SOURCE MATERIAL:

•••••

(** *** The callbacks on their own

    The [async function (this: IActionContext)] that each [getChildren] hands
    to [callWithTelemetryAndErrorHandling], as a definition of its own, so
    that what it does to the context and what it throws can be stated. *)
Definition AzureRegistryNode_getChildren_callback `{Collaborators}
    (me element : AzureRegistryNode.t) : Callback (list NodeBase) :=
  modify (set_suppressTelemetry true) ;;
  modify (set_property "source" "azureRegistryNodes") ;;
  let repoNodes : list NodeBase := [] in
  let taskNode := TaskRootNode.new "Tasks" (AzureRegistryNode.azureAccount element)
                    (AzureRegistryNode.subscription element)
                    (AzureRegistryNode.registry element) in
  let repoNodes := push repoNodes (OfTaskRootNode taskNode) in
  match AzureRegistryNode.azureAccount me with
  | None => ret []
  | Some _ =>
      repositories <- await (getRepositoriesByRegistry (AzureRegistryNode.registry element)) ;;
      let repoNodes :=
        for_of_push repositories
          (fun repository =>
             let node := AzureRepositoryNode.new
                           (name repository)
                           (OfAzureRegistryNode element)
                           (AzureRegistryNode.azureAccount me)
                           (AzureRegistryNode.subscription element)
                           (AzureRegistryNode.registry element)
                           (AzureRegistryNode.label element) in
             OfAzureRepositoryNode node)
          repoNodes in
      ret repoNodes
  end.

Definition AzureRepositoryNode_getChildren_callback `{Collaborators}
    (me element : AzureRepositoryNode.t NodeBase)
    : Callback (list (AzureImageTagNode.t NodeBase)) :=
  modify (set_suppressTelemetry true) ;;
  modify (set_property "source" "azureRepositoryNode") ;;
  let imageNodes : list (AzureImageTagNode.t NodeBase) := [] in
  repo <- await (Repository_Create (AzureRepositoryNode.registry element)
                                   (AzureRepositoryNode.label element)) ;;
  images <- await (getImagesByRepository repo) ;;
  let imageNodes :=
    for_of_push images
      (fun img =>
         AzureImageTagNode.new
           (AzureRepositoryNode.azureAccount element)
           (OfAzureRepositoryNode element)
           (img_subscription img)
           (img_registry img)
           (getLoginServer (img_registry img))
           (name (img_repository img))
           (img_tag img)
           (img_created img))
      imageNodes in
  ret imageNodes.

•••••

AIM OF THE TASK:
Please return the full set of records exactly as given above.

RESPONSE AREA:
(** *** The callbacks on their own

    The [async function (this: IActionContext)] that each [getChildren] hands
    to [callWithTelemetryAndErrorHandling], as a definition of its own, so
    that what it does to the context and what it throws can be stated. *)
Definition AzureRegistryNode_getChildren_callback `{Collaborators}
    (me element : AzureRegistryNode.t) : Callback (list NodeBase) :=
  modify (set_suppressTelemetry true) ;;
  modify (set_property "source" "azureRegistryNodes") ;;
  let repoNodes : list NodeBase := [] in
  let taskNode := TaskRootNode.new "Tasks" (AzureRegistryNode.azureAccount element)
                    (AzureRegistryNode.subscription element)
                    (AzureRegistryNode.registry element) in
  let repoNodes := push repoNodes (OfTaskRootNode taskNode) in
  match AzureRegistryNode.azureAccount me with
  | None => ret []
  | Some _ =>
      repositories <- await (getRepositoriesByRegistry (AzureRegistryNode.registry element)) ;;
      let repoNodes :=
        for_of_push repositories
          (fun repository =>
             let node := AzureRepositoryNode.new
                           (name repository)
                           (OfAzureRegistryNode element)
                           (AzureRegistryNode.azureAccount me)
                           (AzureRegistryNode.subscription element)
                           (AzureRegistryNode.registry element)
                           (AzureRegistryNode.label element) in
             OfAzureRepositoryNode node)
          repoNodes in
      ret repoNodes
  end.

Definition AzureRepositoryNode_getChildren_callback `{Collaborators}
    (me element : AzureRepositoryNode.t NodeBase)
    : Callback (list (AzureImageTagNode.t NodeBase)) :=
  modify (set_suppressTelemetry true) ;;
  modify (set_property "source" "azureRepositoryNode") ;;
  let imageNodes : list (AzureImageTagNode.t NodeBase) := [] in
  repo <- await (Repository_Create (AzureRepositoryNode.registry element)
                                   (AzureRepositoryNode.label element)) ;;
  images <- await (getImagesByRepository repo) ;;
  let imageNodes :=
    for_of_push images
      (fun img =>
         AzureImageTagNode.new
           (AzureRepositoryNode.azureAccount element)
           (OfAzureRepositoryNode element)
           (img_subscription img)
           (img_registry img)
           (getLoginServer (img_registry img))
           (name (img_repository img))
           (img_tag img)
           (img_created img))
      imageNodes in
  ret imageNodes.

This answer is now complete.